Like adults, a child’s reaction to death can include sadness, anger and feeling lost, but they might not know the words to express how they feel.
What support is available for children?
Many children manage their grief well with support from their family and friends.
However, if you are worried about how your children are grieving, there are some good helplines and websites which can help you decide whether they will need extra support and who to contact. Your hospital, GP and local hospice are also good places to ask for help.
Schools can offer extra support at this time. It is helpful for them to know what has happened so they can help children who need it and take account of the death if academic tests are coming up. Schools often have staff who can give your child time to express their grief using talking, drawing or play. See ‘Other useful contacts’ below.
Living with bereavement
The journey through transplant and treatment can be challenging, and you might feel as if life has been on hold. You might now want some time out or just some sense of normality again.
These feelings are completely normal. Over time your bereavement will change. Allow yourself some short, sad moments and in time you will regain hope.
These can be especially challenging. Although it may be the occasion or date that you dread, often the build up to the day can be worse. You, your family and friends might choose to prepare yourselves for anniversaries differently. This is very personal, and you should all cope with it as you wish.
Support from others
This can feel overwhelming in the beginning and then, as people return to their normal lives, support can dwindle. This can be hard but try to find a focus to help you cope, like returning to work or setting yourself little goals. Volunteering or taking part in peer support with other people who have had similar experiences can also help.
9.5.5 What about the donor?
Bereavement can be especially difficult if the donor for the transplant was you or a family member.
Being a donor brings optimism, but it can also feel like a responsibility.
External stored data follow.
(** * WWMI VG Fixer: vertex-group renaming, verified against its source

    A shallow embedding of the two released versions of the add-on
    ([WWMI_VG_Fixer_v1.0.0/WWMI_VG_Fixer.py] and
    [WWMI_VG_Fixer_v1.1.0/WWMI_VG_Fixer.py]) and the properties of their
    two operators, Auto Fix and Remove "Check" Prefix.

    Layout: the Python builtins the operators call ([Py]), the part of the
    host object model they touch ([Bpy]), the metadata document
    ([Metadata]), the code shared by both versions ([Common]), then one
    module per version ([V1_0_0], [V1_1_0]), the vocabulary of the
    statements, the lemmas and the theorems. *)

From Stdlib Require Import ZArith String Ascii List Bool Lia.
From Stdlib Require Import DecimalString DecimalPos DecimalZ.
From Stdlib Require Import QArith_base.
From stdpp Require Import base list strings gmap.

Local Open Scope Z_scope.

(** ** Python builtins *)

Module Py.

(** Exceptions the operators can meet. *)
Inductive exc : Type :=
  | OSError
  | JSONDecodeError
  | KeyError
  | IndexError
  | ValueError.

(** A computation that returns a value or raises. *)
Definition M (A : Type) : Type := (exc + A)%type.

Definition ret {A} (a : A) : M A := inr a.
Definition raise {A} (e : exc) : M A := inl e.
Definition bind {A B} (m : M A) (k : A -> M B) : M B :=
  match m with
  | inl e => inl e
  | inr a => k a
  end.

(** Names are Python [str] values.  They are modelled as [string], i.e.
    sequences of code points below 256.  In that range the characters of
    Unicode category Nd (what [\d] matches and what [int] reads as a digit)
    are exactly '0'..'9'. *)

Definition code (c : ascii) : N := N_of_ascii c.

(** [\d] on a [str] pattern, and the digits [int] accepts. *)
Definition isdecimal (c : ascii) : bool :=
  ((48 <=? code c) && (code c <=? 57))%N.

(** [\s] on a [str] pattern: [str.isspace] characters. *)
Definition re_space (c : ascii) : bool :=
  (((9 <=? code c) && (code c <=? 13)) ||
   ((28 <=? code c) && (code c <=? 32)) ||
   (code c =? 133) || (code c =? 160))%N.

(** The whitespace [int] strips from both ends of its argument: of the
    ASCII characters only tab, LF, VT, FF, CR and space; the Latin-1 ones
    0x85 and 0xA0 are first mapped to a space. *)
Definition int_space (c : ascii) : bool :=
  (((9 <=? code c) && (code c <=? 13)) ||
   (code c =? 32) || (code c =? 133) || (code c =? 160))%N.

Definition digit_value (c : ascii) : Z := Z.of_N (code c) - 48.

Fixpoint take_while (p : ascii -> bool) (s : string) : string :=
  match s with
  | EmptyString => EmptyString
  | String c r => if p c then String c (take_while p r) else EmptyString
  end.

Fixpoint drop_while (p : ascii -> bool) (s : string) : string :=
  match s with
  | EmptyString => EmptyString
  | String c r => if p c then drop_while p r else s
  end.

Fixpoint all_chars (p : ascii -> bool) (s : string) : bool :=
  match s with
  | EmptyString => true
  | String c r => p c && all_chars p r
  end.
(** C8, as the code has it: start-up does not compare [buffersize] with
    the size of a record. The configurations it rejects are those that
    do not parse and those with an unknown log level. Whatever the
    buffer size, when the configuration parses, the log level is a known
    one, the allocations succeed, [pthread_create] returns no negative
    number and the extension is registered, the result is
    [EXTENSION_SUCCESS], nothing is printed and [buffersz] is the
    configured value; a record that is not smaller than the buffer then
    finds [add_log_entry] waiting, whatever the buffers hold. *)
Theorem initialize_accepts_any_buffersize L e api config ok items g w :
  get_server_api e = Some api →
  parse_config api config = (ok, items) →
  (ok = false →
   ∃ g' w',
     memcached_extensions_initialize L e (Some config) g w
     = (EXTENSION_FATAL, g', w', None))
  ∧ (∀ loglevel,
       ok = true →
       cfg_loglevel items = Some loglevel →
       parse_loglevel L loglevel = None →
       ∃ g' w',
         memcached_extensions_initialize L e (Some config) g w
         = (EXTENSION_FATAL, g', w', None)
         ∧ stderr w' = stderr w ++ [Fprintf (unknown_loglevel loglevel)])
  ∧ (ok = true →
     match cfg_loglevel items with
     | Some loglevel => is_Some (parse_loglevel L loglevel)
     | None => True
     end →
     (∀ n size, is_Some (malloc e n size)) →
     is_Some (cfg_filename items) ∨ strdup_ok e = true →
     0 ≤ pthread_create e →
     register_extension api = true →
     ∃ g' w' t,
       memcached_extensions_initialize L e (Some config) g w
       = (EXTENSION_SUCCESS, g', w', t)
       ∧ (is_Some t ↔ pthread_create e = 0)
       ∧ buffersz g' = default (buffersz g) (cfg_buffersize items)
       ∧ stderr w' = stderr w
       ∧ ∀ g'' size,
           buffersz g'' = buffersz g' →
           0 ≤ offset (buffers g'' (currbuffer g'')) →
           0 ≤ size →
           buffersz g'' ≤ size →
           offset (buffers g'' (currbuffer g'')) + size < 2 ^ 64 →
           must_wait g'' size = true).
Proof.
  intros Hapi Hparse. unfold memcached_extensions_initialize.
  rewrite Hapi. split; [|split].
  - intros ->. unfold read_config. rewrite Hparse. simpl. by eexists _, _.
  - intros loglevel -> Hkey Hbad.
    destruct (read_config_unknown L e api config items g w Hparse loglevel
                Hkey Hbad) as [g1 ->].
    by eexists _, _.
  - intros -> Hlevel Halloc Hname Hthread Hreg.
    destruct (read_config_accepts L e api config items g w Hparse Hlevel)
      as (g1 & -> & Hsz).
    destruct (start_logger_succeeds e api g1 w (cfg_filename items))
      as (g' & t & -> & Ht & Hb); [done..|].
    exists g', w, t. rewrite Hb, Hsz. repeat split; try done; try apply Ht.
    intros g'' size _ Hoff Hsize Hsmall Hno. apply must_wait_iff; lia.
Qed.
When someone dies, the donor can feel somehow responsible for the transplant not working.
This is, of course, not true as without the donor the chance of survival might not have been available.
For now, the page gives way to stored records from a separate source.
Lemma match_here_token prev s ds :
  match_here prev s = Some ds <-> token_at prev s 0 ds.
Proof.
  unfold match_here. split.
  - destruct (word_boundary prev (head s)) eqn:Hb; [| discriminate]. intros H.
    destruct (match_digits_px_sound _ _ H) as (Hne & Hall & post & -> & Hp).
    exists [], post. repeat split; try assumption.
    destruct ds as [|d ds]; [contradiction |]. inversion Hall; subst.
    unfold word_boundary in Hb. simpl in Hb. rewrite is_digit_word in Hb by assumption.
    unfold before. simpl. now destruct (is_word_opt prev).
  - intros (pre & post & -> & Hlen & Hne & Hall & Hprev & Hp).
    destruct pre; [| discriminate]. simpl app.
    unfold before in Hprev. simpl in Hprev.
    destruct ds as [|d ds]; [contradiction |]. inversion Hall; subst.
    unfold word_boundary. simpl head. simpl is_word_opt at 2.
    rewrite Hprev, is_digit_word by assumption. simpl.
    now apply (match_digits_px_complete (d :: ds)).
Qed.

Lemma token_at_S prev c s i ds :
  token_at prev (c :: s) (S i) ds <-> token_at (Some c) s i ds.
Proof.
  split.
  - intros (pre & post & H & Hlen & Hne & Hall & Hprev & Hp).
    destruct pre as [|c' pre]; [discriminate |]. injection H as -> ->.
    rewrite before_cons in Hprev. injection Hlen as Hlen.
    exists pre, post. repeat split; assumption.
  - intros (pre & post & -> & Hlen & Hne & Hall & Hprev & Hp).
    exists (c :: pre), post. rewrite before_cons. simpl. repeat split; auto.
Qed.

Lemma token_at_match prev s i ds :
  token_at prev s i ds ->
  match_here (before prev (take i s)) (drop i s) = Some ds.
Proof.
  revert prev s. induction i as [|i IH]; intros prev s H.
  - rewrite take_0, drop_0. now apply match_here_token.
  - destruct s as [|c s]; [now apply token_at_nil in H |].
    apply token_at_S in H. simpl. rewrite before_cons. now apply IH.
Qed.

Lemma token_unique prev s i ds ds' :
  token_at prev s i ds -> token_at prev s i ds' -> ds = ds'.
Proof.
  intros H H'. apply token_at_match in H, H'. congruence.
Qed.

Lemma search_from_None prev s :
  search_from prev s = None -> forall i ds, ~ token_at prev s i ds.
Proof.
  revert prev. induction s as [|c s IH]; intros prev H i ds Ht.
  - now apply token_at_nil in Ht.
  - simpl in H. destruct (match_here prev (c :: s)) eqn:E; [discriminate |].
    destruct i as [|i].
    + apply match_here_token in Ht. congruence.
    + apply token_at_S in Ht. exact (IH _ H _ _ Ht).
Qed.

Lemma search_from_Some prev s ds :
  search_from prev s = Some ds ->
  exists i, token_at prev s i ds
            /\ forall j ds', (j < i)%nat -> ~ token_at prev s j ds'.
Proof.
  revert prev. induction s as [|c s IH]; intros prev H.
  - simpl in H. destruct (match_here prev []) eqn:E; [| discriminate].
    injection H as ->. exists 0%nat. split; [now apply match_here_token | intros; lia].
  - simpl in H. destruct (match_here prev (c :: s)) eqn:E.
    + injection H as ->. exists 0%nat. split; [now apply match_here_token | intros; lia].
    + destruct (IH _ H) as (i & Ht & Hleft). exists (S i). split.
      * now apply token_at_S.
      * intros j ds' Hj Hj'. destruct j as [|j].
        -- apply match_here_token in Hj'. congruence.
        -- apply token_at_S in Hj'. apply (Hleft j ds'); [lia | exact Hj'].
Qed.

Lemma search_from_leftmost prev s i ds :
  token_at prev s i ds ->
  (forall j ds', (j < i)%nat -> ~ token_at prev s j ds') ->
  search_from prev s = Some ds.
Proof.
  intros Ht Hleft. destruct (search_from prev s) as [ds0|] eqn:E.
  - apply search_from_Some in E as (i0 & Ht0 & Hleft0).
    destruct (lt_eq_lt_dec i0 i) as [[Hlt | ->] | Hgt].
    + now destruct (Hleft _ _ Hlt Ht0).
    + f_equal. exact (token_unique _ _ _ _ _ Ht0 Ht).
    + now destruct (Hleft0 _ _ Hgt Ht).
  - now destruct (search_from_None _ _ E _ _ Ht).
Qed.

Lemma match_token prev s i ds :
  (i <= length s)%nat ->
  match_here (before prev (take i s)) (drop i s) = Some ds ->
  token_at prev s i ds.
Proof.
  revert prev s. induction i as [|i IH]; intros prev s Hlen H.
  - rewrite take_0, drop_0 in H. now apply match_here_token.
  - destruct s as [|c s]; [simpl in Hlen; lia |].
    simpl in H, Hlen. rewrite before_cons in H.
    apply token_at_S, IH; [lia | exact H].
Qed.

(** Tokens are decided by running the pattern at the position. *)
Lemma px_token_iff style i n :
  px_token style i n <->
  (i <= length (String.list_ascii_of_string style))%nat
  /\ exists ds,
       match_here (before None (take i (String.list_ascii_of_string style)))
                  (drop i (String.list_ascii_of_string style)) = Some ds
       /\ n = int_of_digits ds.
Proof.
  split.
  - intros (ds & Ht & Hn). split.
    + destruct Ht as (pre & post & -> & <- & _). rewrite length_app. lia.
    + exists ds. split; [now apply token_at_match | exact Hn].
  - intros (Hlen & ds & Hm & Hn). exists ds. split; [| exact Hn].
    now apply match_token.
Qed.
If the donor was a family member, it’s important to consider their feelings. Make sure they are not carrying around feelings of guilt or anger, and encourage them to talk about how they feel and to access support if needed.
Contacting the donor
For families of patients who had an unrelated stem cell donor, you might have been thinking about contacting their donor. This is completely up to you. Donors do not expect to be contacted, so don’t worry if you don’t feel like you want to.
Here are a few things to consider:
• Like with everything, we would advise you to give yourself time before deciding to make contact.
• Emotions are high and feelings can change, so it’s good to be sure that this is definitely what you would like to do.
• Your contact might be the first time the donor learns of the death so it could be a shock to them. They too might feel a sadness and a loss.
• Some donors choose to not know what happens after they have made the donation, and this is their choice. There is no guarantee that they will accept your contact or respond.
• Once contact has been made, the donor might wish to stay in touch so you need to think about what your expectations are, and how you would like to manage this long term.
• For some international donors, there might be some restrictions on contact. Our Donor Follow Up team will be able to advise on this.